So if you're looking for good family-friendly entertainment,
and you listen to this show right when it comes out,
and you're thinking, gosh, what could I be doing on a Friday night?
Excuse me.
You know where to go.
Here's this other, speaking of Friday night fun.
It's 5.30 p.m. here.
Half an hour ago, a new bar opened up.
And I won't go into all the details.
It's attached to my favorite Brewer.
local brewery here, Burning Bush. But I don't, it's confusing because it's like in the same space,
but it's not. It's separate is a whole different thing. But this, you know, instead of a brewery,
this is like a, you know, traditional liquor bar, if you will, however you would describe that.
But their whole thing, their schick is that it's a dart, it's a darts bar. And so they've really
been, you know, promoting their grand opening. I mean, it literally is happening as we speak at 5 p.m.

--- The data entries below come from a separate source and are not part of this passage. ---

Lemma createSimpleKeybinding_fields (p : Z) (os : OperatingSystem) :
  createSimpleKeybinding p os =
  SimpleKeybinding.new
    (if OperatingSystem_eqb os Macintosh then Z.testbit p 8 else Z.testbit p 11)
    (Z.testbit p 10) (Z.testbit p 9)
    (if OperatingSystem_eqb os Macintosh then Z.testbit p 11 else Z.testbit p 8)
    (p mod 256).
Proof.
  unfold createSimpleKeybinding.
  destruct mask_values as (-> & -> & -> & ->).
  rewrite !js_and_flag by lia.
  now rewrite js_and_keyCode.
Qed.

(** ** KeyEncoding *)

(** C1.  Decoding is a total function of the packed integer and the OS (one
    and only one keybinding is the result), for every integer and so for
    every 12-bit one.  The modifiers obey the swap invariant between
    Macintosh and each of the other two OS values: [ctrlKey] on one is
    [metaKey] on the other, both ways.  [shiftKey] is bit 10 and [altKey]
    is bit 9 whatever the OS, and [keyCode] is the low 8 bits. *)
Theorem decode_swap_invariant (p : Z) :
  (forall os, exists! kb, createSimpleKeybinding p os = kb)
  /\ (SimpleKeybinding.ctrlKey (createSimpleKeybinding p Macintosh)
      = SimpleKeybinding.metaKey (createSimpleKeybinding p Windows)
      /\ SimpleKeybinding.metaKey (createSimpleKeybinding p Macintosh)
         = SimpleKeybinding.ctrlKey (createSimpleKeybinding p Windows))
  /\ (SimpleKeybinding.ctrlKey (createSimpleKeybinding p Macintosh)
      = SimpleKeybinding.metaKey (createSimpleKeybinding p Linux)
      /\ SimpleKeybinding.metaKey (createSimpleKeybinding p Macintosh)
         = SimpleKeybinding.ctrlKey (createSimpleKeybinding p Linux))
  /\ (forall os,
        SimpleKeybinding.shiftKey (createSimpleKeybinding p os) = Z.testbit p 10
        /\ SimpleKeybinding.altKey (createSimpleKeybinding p os) = Z.testbit p 9
        /\ SimpleKeybinding.keyCode (createSimpleKeybinding p os) = p mod 2 ^ 8
        /\ 0 <= SimpleKeybinding.keyCode (createSimpleKeybinding p os) < 2 ^ 8).
Proof.
  split; [| split; [| split]].
  - intros os. exists (createSimpleKeybinding p os). split; [reflexivity |].
    intros kb Hkb. exact Hkb.
  - rewrite !createSimpleKeybinding_fields. split; reflexivity.
  - rewrite !createSimpleKeybinding_fields. split; reflexivity.
  - intros os. rewrite createSimpleKeybinding_fields. simpl.
    repeat split; apply Z.mod_pos_bound; reflexivity.
Qed.

(** C4, as stated, fails: [0b000100000001] has bit 8 set, the winCtrl flag,
    so off Macintosh it is [metaKey] that is set, and on Macintosh
    [ctrlKey]. *)
Lemma decode_scenario_as_stated_fails :
  createSimpleKeybinding (binary [0;0;0;1;0;0;0;0;0;0;0;1]) Windows
    <> SimpleKeybinding.new true false false false 1
  /\ createSimpleKeybinding (binary [0;0;0;1;0;0;0;0;0;0;0;1]) Macintosh
    <> SimpleKeybinding.new false false false true 1.
Proof. split; vm_compute; discriminate. Qed.

(** C4, amended.  [0b000100000001] (winCtrl flag, key code 1) decodes to
    [metaKey] alone off Macintosh and to [ctrlKey] alone on Macintosh; the
    results the scenario lists are those of [0b100000000001], the value
    with the ctrlCmd flag (bit 11) and key code 1. *)
Theorem decode_scenario :
  let winCtrl1 := binary [0;0;0;1;0;0;0;0;0;0;0;1] in
  let ctrlCmd1 := binary [1;0;0;0;0;0;0;0;0;0;0;1] in
  createSimpleKeybinding winCtrl1 Windows = SimpleKeybinding.new false false false true 1
  /\ createSimpleKeybinding winCtrl1 Linux = SimpleKeybinding.new false false false true 1
  /\ createSimpleKeybinding winCtrl1 Macintosh = SimpleKeybinding.new true false false false 1
  /\ createSimpleKeybinding ctrlCmd1 Windows = SimpleKeybinding.new true false false false 1
  /\ createSimpleKeybinding ctrlCmd1 Linux = SimpleKeybinding.new true false false false 1
  /\ createSimpleKeybinding ctrlCmd1 Macintosh = SimpleKeybinding.new false false false true 1.
Proof. repeat split. Qed.
(** * TickSnap: the payment-registration core, embedded and verified

    A shallow embedding of [src/sheet.py] (identifier codec, credit lookup,
    credit loader, log-row allocation, log write), of the payment
    workflow [generate_and_send_receipt] of [src/main_logic.py] with the
    two conversation handlers that lead to it, and of the list of
    authorized users of [src/config.py], followed by the properties the
    specification states about them and by further properties of the
    code.

    Conventions of the embedding.
    - Python [int] is [Z]; Python [float] is the IEEE 754 binary64 type
      [PrimFloat.float], with the same rounding as CPython.  [int(s)] and
      [str(n)] are embedded for numerals of at most 4300 digits, CPython's
      default limit.
    - Python [str] is [string].  [Py.strip], [Py.lower] and [Py.upper] are
      the methods of [str] on ASCII texts.  The credit lookup, whose cells
      hold names, is embedded for any [lower] and [strip] and its
      properties are proved for all of them; the names without [_with] are
      its instances at [Py.lower] and [Py.strip].
    - A call that can raise returns [result A = exn + A].
    - The spreadsheet is a finite map from (row, column) to cell text.
      [get_values] returns the fetched rows without the empty rows and
      cells at the end, every row padded with empty texts to the longest.
    - A call of the remote service either raises or answers: the
      functions named [_on] take the exception, if any, that each call
      raises ([faults]); an [update] that raises leaves the sheet as it is.
      The names without [_on] are the instances for a service that answers
      every call (the specification's "assumed reliable per call").  A
      missing connection is modelled apart, because the code tests for it.
      The ticket renderer and the chat transport are external too: their
      calls are recorded as effects and taken to succeed.
    - One workflow runs at a time: no other writer touches the sheet
      between two calls. *)

From Stdlib Require Import ZArith String Ascii List Bool Lia Sorted.
From Stdlib Require Import PrimFloat FloatOps SpecFloat.
From Stdlib Require DecimalString DecimalPos.
From stdpp Require Import gmap.
Import ListNotations.

Local Open Scope string_scope.
Local Open Scope Z_scope.

(** ** Exceptions and results *)

Inductive exn : Type :=
| ValueError (msg : string)
| IndexError
| OverflowError
| APIError
| ConnectionError (msg : string)
| RuntimeError (msg : string).

Definition result (A : Type) : Type := (exn + A)%type.

Definition Ok {A : Type} (a : A) : result A := inr a.
Definition Raise {A : Type} (e : exn) : result A := inl e.

Definition rbind {A B : Type} (m : result A) (k : A -> result B) : result B :=
  match m with
  | inl e => inl e
  | inr a => k a
  end.

Declare Scope py_scope.
Delimit Scope py_scope with py.
Notation "'let*' x ':=' m 'in' k" := (rbind m (fun x => k))
  (at level 10, x name, m at level 100, k at level 200) : py_scope.
Local Open Scope py_scope.

(** ** Python built-ins used by the program *)

Module Py.

Definition chars (s : string) : list ascii := list_ascii_of_string s.
Definition text (l : list ascii) : string := string_of_list_ascii l.

(** [str.isspace] on ASCII: TAB, LF, VT, FF, CR, FS, GS, RS, US, SPACE. *)
Definition is_space (c : ascii) : bool :=
  let n := N_of_ascii c in
  ((9 <=? n) && (n <=? 13) || (28 <=? n) && (n <=? 32))%N.

Definition is_digit (c : ascii) : bool :=
  let n := N_of_ascii c in ((48 <=? n) && (n <=? 57))%N.

Definition is_upper (c : ascii) : bool :=
  let n := N_of_ascii c in ((65 <=? n) && (n <=? 90))%N.

Definition is_lower (c : ascii) : bool :=
  let n := N_of_ascii c in ((97 <=? n) && (n <=? 122))%N.

Definition is_alpha (c : ascii) : bool := is_upper c || is_lower c.

(** [ord(c)] *)
Definition ord (c : ascii) : Z := Z.of_N (N_of_ascii c).

Definition digit_value (c : ascii) : Z := ord c - 48.

Fixpoint lstrip_chars (l : list ascii) : list ascii :=
  match l with
  | c :: l' => if is_space c then lstrip_chars l' else l
  | [] => []
  end.

(** [s.strip()] *)
Definition strip (s : string) : string :=
  text (rev (lstrip_chars (rev (lstrip_chars (chars s))))).

Definition lower_char (c : ascii) : ascii :=
  if is_upper c then ascii_of_N (N_of_ascii c + 32) else c.

Definition upper_char (c : ascii) : ascii :=
  if is_lower c then ascii_of_N (N_of_ascii c - 32) else c.

(** [s.lower()] and [s.upper()] *)
Definition lower (s : string) : string := text (map lower_char (chars s)).
Definition upper (s : string) : string := text (map upper_char (chars s)).

(** [s.replace(old, new)] for a one-character [old]. *)
Fixpoint replace (old : ascii) (new : string) (s : string) : string :=
  match s with
  | EmptyString => EmptyString
  | String c s' =>
      if Ascii.eqb c old then new ++ replace old new s'
      else String c (replace old new s')
  end.

(** [s.split(sep)[0]] for a one-character [sep]: the text before the
    first separator (the whole text when there is none). *)
Fixpoint split_head (sep : ascii) (s : string) : string :=
  match s with
  | EmptyString => EmptyString
  | String c s' =>
      if Ascii.eqb c sep then EmptyString else String c (split_head sep s')
  end.

(** [sys.get_int_max_str_digits()]: by default CPython's [int(s)] and
    [str(n)] raise [ValueError] beyond this number of digits.  [str] and
    [parse_int] below are the conversions within the limit; a property
    that depends on longer numerals states the limit. *)
Definition int_max_str_digits : Z := 4300.

(** [str(n)] for an [int]. *)
Definition str (n : Z) : string :=
  DecimalString.NilZero.string_of_int (Z.to_int n).

Fixpoint zeros (n : nat) : string :=
  match n with
  | O => EmptyString
  | S n' => String "0" (zeros n')
  end.

(** [format(n, "0<w>d")]: sign-aware zero padding to a minimum width. *)
Definition format_0d (w : nat) (n : Z) : string :=
  let sign := if n <? 0 then "-" else "" in
  let digits := str (Z.abs n) in
  sign ++ zeros (w - String.length sign - String.length digits) ++ digits.

(** A digit part of Python's numeric grammar: [digit (["_"] digit)*].
    [seen] says that the previous character was a digit. *)
Fixpoint digitpart (acc : Z) (seen : bool) (l : list ascii) : option Z :=
  match l with
  | [] => if seen then Some acc else None
  | c :: l' =>
      if is_digit c then digitpart (10 * acc + digit_value c) true l'
      else if Ascii.eqb c "_" then
             if seen then digitpart acc false l' else None
           else None
  end.

(** [int(s)], base 10: surrounding white space, an optional sign, one
    digit part.  [None] stands for [ValueError]. *)
Definition parse_int (s : string) : option Z :=
  match chars (strip s) with
  | "+"%char :: l => digitpart 0 false l
  | "-"%char :: l => option_map Z.opp (digitpart 0 false l)
  | l => digitpart 0 false l
  end.

(** Python list indexing [l[i]], negative indices counting from the end. *)
Definition index {A : Type} (l : list A) (i : Z) : result A :=
  let n := Z.of_nat (List.length l) in
  let j := if i <? 0 then i + n else i in
  if (0 <=? j) && (j <? n) then
    match nth_error l (Z.to_nat j) with
    | Some a => Ok a
    | None => Raise IndexError
    end
  else Raise IndexError.

(** [len(l)] *)
Definition len {A : Type} (l : list A) : Z := Z.of_nat (List.length l).

(** *** Floating point: [float] is IEEE 754 binary64 *)

(** The binary64 nearest to [m * 10^e] (ties to even), as CPython's
    [float(str)] computes it.  For a negative [e] the quotient is taken
    with 64 guard bits and a sticky bit, which rounds like the exact
    quotient. *)
Definition round_decimal (neg : bool) (m : positive) (e : Z) : spec_float :=
  if 0 <=? e then binary_normalize prec emax
                    (if neg then - (Zpos m * 10 ^ e) else Zpos m * 10 ^ e)
                    0 neg
  else
    let d := 10 ^ (- e) in
    let s := 64 + Z.log2_up d in
    let n := Z.shiftl (Zpos m) s in
    let sticky := if n mod d =? 0 then 0 else 1 in
    binary_normalize prec emax
      (if neg then - (2 * (n / d) + sticky) else 2 * (n / d) + sticky)
      (- (s + 1)) neg.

and they're all like, oh, you know, get in now, you can reserve a lane.
And I, this whole time I'm seeing this, I'm like, you know, I hope this works out for you guys.
But are darts so hard to come by in such a, you know, fascinating draw that you can have a whole bar centered around darts in like dart lane reservations?
Is that, man, this caravan must have been a wedding.
And that guy's in a white suit.
Must have been at the Catholic Church, maybe.
White suit.
white dress or maybe they're just late for Easter, I don't know.
There's a lot going on on the street today.
Are they going to play mini golf?
I don't know.
But there's dart-themed bar and they're like,
oh, get in now so you can like reserve your lane.
I'm like, do people really,
people really so hyped and starved for darts
that they need to like put their name down so they can reserve a lane?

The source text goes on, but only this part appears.